(* ===== verification/BabelRoute.v ===== *)
(** * The Babel route and source tables: internal/babel/route.go and source.go

    The route acquisition, selection and expiry procedures and the feasibility
    distances that keep the mesh loop free.

    Neighbors are pointers, numbers here; the operations read the state of a
    neighbor through [nb], which they never change. A Go map is iterated in an
    arbitrary order, so every loop over a map takes the order it visits the keys
    in as an argument. The callbacks [install] and [forget] are recorded in a
    log. The smoothed metric is a float64: the operations the code uses on it are
    a class, with the exponential decay as one of them. *)

From S2P Require Import Prelude Netip BabelTlv BabelRaw BabelMetric.

(** ** float64 *)

(** [fdamp cost smoothed elapsed tau] is
    [cost + (smoothed-cost)*math.Exp(-elapsed/tau)]. *)
Class Float := {
  F : Type;
  fzero : F;
  fofZ : Z → F;
  fleb : F → F → bool;
  fltb : F → F → bool;
  fmax : F → F → F;
  fdamp : F → F → Z → Z → F
}.

(** ** Data *)

Record advertisement := mkAdv { advRouterID : list Z; advSeqno : Z; advMetric : Z }.

Record sourceKey := mkSourceKey { skRoute : routeKey; skRouterID : list Z }.

#[export] Instance sourceKey_eq_dec : EqDecision sourceKey.
Proof. solve_decision. Defined.

#[export] Instance sourceKey_countable : Countable sourceKey.
Proof.
  refine (inj_countable' (λ k, (skRoute k, skRouterID k)) (λ x, mkSourceKey x.1 x.2) _). by intros [].
Defined.

Record sourceEntry := mkSource { seSeqno : Z; seMetric : Z; gcAt : Z; owner : string }.

Definition sourceGCTime : Z := 3 * 60 * Second.
Definition maxSources : Z := Z.shiftl 1 16.
Definition maxOriginsPerPrefix : Z := Z.shiftl 1 10.
Definition maxOriginsPerPrefixPerNeighbor : Z := Z.shiftl 1 8.
Definition maxSourcesPerNeighbor : Z := Z.shiftl 1 13.
Definition maxRouteKeys : Z := 16384.

(** Pointers to neighbors. *)
Abbreviation nptr := nat (only parsing).

Record routeSelection := mkSelection {
  selNeighbor : option nptr; selCost : Z; selRouterID : list Z; selSeqno : Z
}.
Definition noSelection : routeSelection := mkSelection None 0 (replicate 8 0) 0.

Record starveRequest := mkStarve {
  starveKey : routeKey; starveNeighbor : nptr; starveRouterID : list Z; starveSeqno : Z
}.

(** Calls of the callbacks, in order. *)
Inductive event :=
| EInstall (key : routeKey) (sel : routeSelection)
| EForget (key : routeKey).

Section tables.
Context {FL : Float}.

Record routeInfo := mkRoute {
  riRouterID : list Z;
  riSeqno : Z;
  rxMetric : Z;
  hold : Z;
  expiresAt : Z;
  smoothed : F;
  smoothedAt : Z
}.
Definition newRoute : routeInfo := mkRoute (replicate 8 0) 0 0 0 0 fzero 0.

Record keyEntry := mkEntry {
  routes : gmap nptr routeInfo;
  selected : routeSelection;
  retractID : list Z;
  retractSeqno : Z
}.

(** [originShare] is the pair of a prefix and a peer. *)
Record routeTable := mkTable {
  entries : gmap routeKey keyEntry;
  sources : gmap sourceKey sourceEntry;
  retracted : gset nptr;
  originsPerKey : gmap routeKey Z;
  originsBy : gmap (routeKey * string) Z;
  sourcesByPeer : gmap string Z;
  dirty : gset routeKey;
  starved : list starveRequest;
  tau : Z;
  trigger : Z;
  costParams : CostParams;
  hasForget : bool;
  log : list event;
  warnedOverfull : bool;
  warnedOrigins : bool;
  nextExpiryAt : Z
}.

(** Updates of single fields. *)
Definition set_entries rt x := mkTable x (sources rt) (retracted rt) (originsPerKey rt) (originsBy rt) (sourcesByPeer rt)
  (dirty rt) (starved rt) (tau rt) (trigger rt) (costParams rt) (hasForget rt) (log rt) (warnedOverfull rt) (warnedOrigins rt) (nextExpiryAt rt).
Definition set_sources rt s o b p := mkTable (entries rt) s (retracted rt) o b p
  (dirty rt) (starved rt) (tau rt) (trigger rt) (costParams rt) (hasForget rt) (log rt) (warnedOverfull rt) (warnedOrigins rt) (nextExpiryAt rt).
Definition set_retracted rt x := mkTable (entries rt) (sources rt) x (originsPerKey rt) (originsBy rt) (sourcesByPeer rt)
  (dirty rt) (starved rt) (tau rt) (trigger rt) (costParams rt) (hasForget rt) (log rt) (warnedOverfull rt) (warnedOrigins rt) (nextExpiryAt rt).
Definition set_dirty rt x := mkTable (entries rt) (sources rt) (retracted rt) (originsPerKey rt) (originsBy rt) (sourcesByPeer rt)
  x (starved rt) (tau rt) (trigger rt) (costParams rt) (hasForget rt) (log rt) (warnedOverfull rt) (warnedOrigins rt) (nextExpiryAt rt).
Definition set_starved rt x := mkTable (entries rt) (sources rt) (retracted rt) (originsPerKey rt) (originsBy rt) (sourcesByPeer rt)
  (dirty rt) x (tau rt) (trigger rt) (costParams rt) (hasForget rt) (log rt) (warnedOverfull rt) (warnedOrigins rt) (nextExpiryAt rt).
Definition add_log rt e := mkTable (entries rt) (sources rt) (retracted rt) (originsPerKey rt) (originsBy rt) (sourcesByPeer rt)
  (dirty rt) (starved rt) (tau rt) (trigger rt) (costParams rt) (hasForget rt) (log rt ++ [e]) (warnedOverfull rt) (warnedOrigins rt) (nextExpiryAt rt).
Definition set_overfull rt := mkTable (entries rt) (sources rt) (retracted rt) (originsPerKey rt) (originsBy rt) (sourcesByPeer rt)
  (dirty rt) (starved rt) (tau rt) (trigger rt) (costParams rt) (hasForget rt) (log rt) true (warnedOrigins rt) (nextExpiryAt rt).
Definition set_warned rt x := mkTable (entries rt) (sources rt) (retracted rt) (originsPerKey rt) (originsBy rt) (sourcesByPeer rt)
  (dirty rt) (starved rt) (tau rt) (trigger rt) (costParams rt) (hasForget rt) (log rt) (warnedOverfull rt) x (nextExpiryAt rt).
Definition set_nextExpiry rt x := mkTable (entries rt) (sources rt) (retracted rt) (originsPerKey rt) (originsBy rt) (sourcesByPeer rt)
  (dirty rt) (starved rt) (tau rt) (trigger rt) (costParams rt) (hasForget rt) (log rt) (warnedOverfull rt) (warnedOrigins rt) x.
============================================================
The complete listing above is to be output again exactly.

(* ===== verification/BabelRoute.v ===== *)
(** * The Babel route and source tables: internal/babel/route.go and source.go

    The route acquisition, selection and expiry procedures and the feasibility
    distances that keep the mesh loop free.

    Neighbors are pointers, numbers here; the operations read the state of a
    neighbor through [nb], which they never change. A Go map is iterated in an
    arbitrary order, so every loop over a map takes the order it visits the keys
    in as an argument. The callbacks [install] and [forget] are recorded in a
    log. The smoothed metric is a float64: the operations the code uses on it are
    a class, with the exponential decay as one of them. *)

From S2P Require Import Prelude Netip BabelTlv BabelRaw BabelMetric.

(** ** float64 *)

(** [fdamp cost smoothed elapsed tau] is
    [cost + (smoothed-cost)*math.Exp(-elapsed/tau)]. *)
Class Float := {
  F : Type;
  fzero : F;
  fofZ : Z → F;
  fleb : F → F → bool;
  fltb : F → F → bool;
  fmax : F → F → F;
  fdamp : F → F → Z → Z → F
}.

(** ** Data *)

Record advertisement := mkAdv { advRouterID : list Z; advSeqno : Z; advMetric : Z }.

Record sourceKey := mkSourceKey { skRoute : routeKey; skRouterID : list Z }.

#[export] Instance sourceKey_eq_dec : EqDecision sourceKey.
Proof. solve_decision. Defined.

#[export] Instance sourceKey_countable : Countable sourceKey.
Proof.
  refine (inj_countable' (λ k, (skRoute k, skRouterID k)) (λ x, mkSourceKey x.1 x.2) _). by intros [].
Defined.

Record sourceEntry := mkSource { seSeqno : Z; seMetric : Z; gcAt : Z; owner : string }.

Definition sourceGCTime : Z := 3 * 60 * Second.
Definition maxSources : Z := Z.shiftl 1 16.
Definition maxOriginsPerPrefix : Z := Z.shiftl 1 10.
Definition maxOriginsPerPrefixPerNeighbor : Z := Z.shiftl 1 8.
Definition maxSourcesPerNeighbor : Z := Z.shiftl 1 13.
Definition maxRouteKeys : Z := 16384.

(** Pointers to neighbors. *)
Abbreviation nptr := nat (only parsing).

Record routeSelection := mkSelection {
  selNeighbor : option nptr; selCost : Z; selRouterID : list Z; selSeqno : Z
}.
Definition noSelection : routeSelection := mkSelection None 0 (replicate 8 0) 0.

Record starveRequest := mkStarve {
  starveKey : routeKey; starveNeighbor : nptr; starveRouterID : list Z; starveSeqno : Z
}.

(** Calls of the callbacks, in order. *)
Inductive event :=
| EInstall (key : routeKey) (sel : routeSelection)
| EForget (key : routeKey).

Section tables.
Context {FL : Float}.

Record routeInfo := mkRoute {
  riRouterID : list Z;
  riSeqno : Z;
  rxMetric : Z;
  hold : Z;
  expiresAt : Z;
  smoothed : F;
  smoothedAt : Z
}.
Definition newRoute : routeInfo := mkRoute (replicate 8 0) 0 0 0 0 fzero 0.

Record keyEntry := mkEntry {
  routes : gmap nptr routeInfo;
  selected : routeSelection;
  retractID : list Z;
  retractSeqno : Z
}.

(** [originShare] is the pair of a prefix and a peer. *)
Record routeTable := mkTable {
  entries : gmap routeKey keyEntry;
  sources : gmap sourceKey sourceEntry;
  retracted : gset nptr;
  originsPerKey : gmap routeKey Z;
  originsBy : gmap (routeKey * string) Z;
  sourcesByPeer : gmap string Z;
  dirty : gset routeKey;
  starved : list starveRequest;
  tau : Z;
  trigger : Z;
  costParams : CostParams;
  hasForget : bool;
  log : list event;
  warnedOverfull : bool;
  warnedOrigins : bool;
  nextExpiryAt : Z
}.

(** Updates of single fields. *)
Definition set_entries rt x := mkTable x (sources rt) (retracted rt) (originsPerKey rt) (originsBy rt) (sourcesByPeer rt)
  (dirty rt) (starved rt) (tau rt) (trigger rt) (costParams rt) (hasForget rt) (log rt) (warnedOverfull rt) (warnedOrigins rt) (nextExpiryAt rt).
Definition set_sources rt s o b p := mkTable (entries rt) s (retracted rt) o b p
  (dirty rt) (starved rt) (tau rt) (trigger rt) (costParams rt) (hasForget rt) (log rt) (warnedOverfull rt) (warnedOrigins rt) (nextExpiryAt rt).
Definition set_retracted rt x := mkTable (entries rt) (sources rt) x (originsPerKey rt) (originsBy rt) (sourcesByPeer rt)
  (dirty rt) (starved rt) (tau rt) (trigger rt) (costParams rt) (hasForget rt) (log rt) (warnedOverfull rt) (warnedOrigins rt) (nextExpiryAt rt).
Definition set_dirty rt x := mkTable (entries rt) (sources rt) (retracted rt) (originsPerKey rt) (originsBy rt) (sourcesByPeer rt)
  x (starved rt) (tau rt) (trigger rt) (costParams rt) (hasForget rt) (log rt) (warnedOverfull rt) (warnedOrigins rt) (nextExpiryAt rt).
Definition set_starved rt x := mkTable (entries rt) (sources rt) (retracted rt) (originsPerKey rt) (originsBy rt) (sourcesByPeer rt)
  (dirty rt) x (tau rt) (trigger rt) (costParams rt) (hasForget rt) (log rt) (warnedOverfull rt) (warnedOrigins rt) (nextExpiryAt rt).
Definition add_log rt e := mkTable (entries rt) (sources rt) (retracted rt) (originsPerKey rt) (originsBy rt) (sourcesByPeer rt)
  (dirty rt) (starved rt) (tau rt) (trigger rt) (costParams rt) (hasForget rt) (log rt ++ [e]) (warnedOverfull rt) (warnedOrigins rt) (nextExpiryAt rt).
Definition set_overfull rt := mkTable (entries rt) (sources rt) (retracted rt) (originsPerKey rt) (originsBy rt) (sourcesByPeer rt)
  (dirty rt) (starved rt) (tau rt) (trigger rt) (costParams rt) (hasForget rt) (log rt) true (warnedOrigins rt) (nextExpiryAt rt).
Definition set_warned rt x := mkTable (entries rt) (sources rt) (retracted rt) (originsPerKey rt) (originsBy rt) (sourcesByPeer rt)
  (dirty rt) (starved rt) (tau rt) (trigger rt) (costParams rt) (hasForget rt) (log rt) (warnedOverfull rt) x (nextExpiryAt rt).
Definition set_nextExpiry rt x := mkTable (entries rt) (sources rt) (retracted rt) (originsPerKey rt) (originsBy rt) (sourcesByPeer rt)
  (dirty rt) (starved rt) (tau rt) (trigger rt) (costParams rt) (hasForget rt) (log rt) (warnedOverfull rt) (warnedOrigins rt) x.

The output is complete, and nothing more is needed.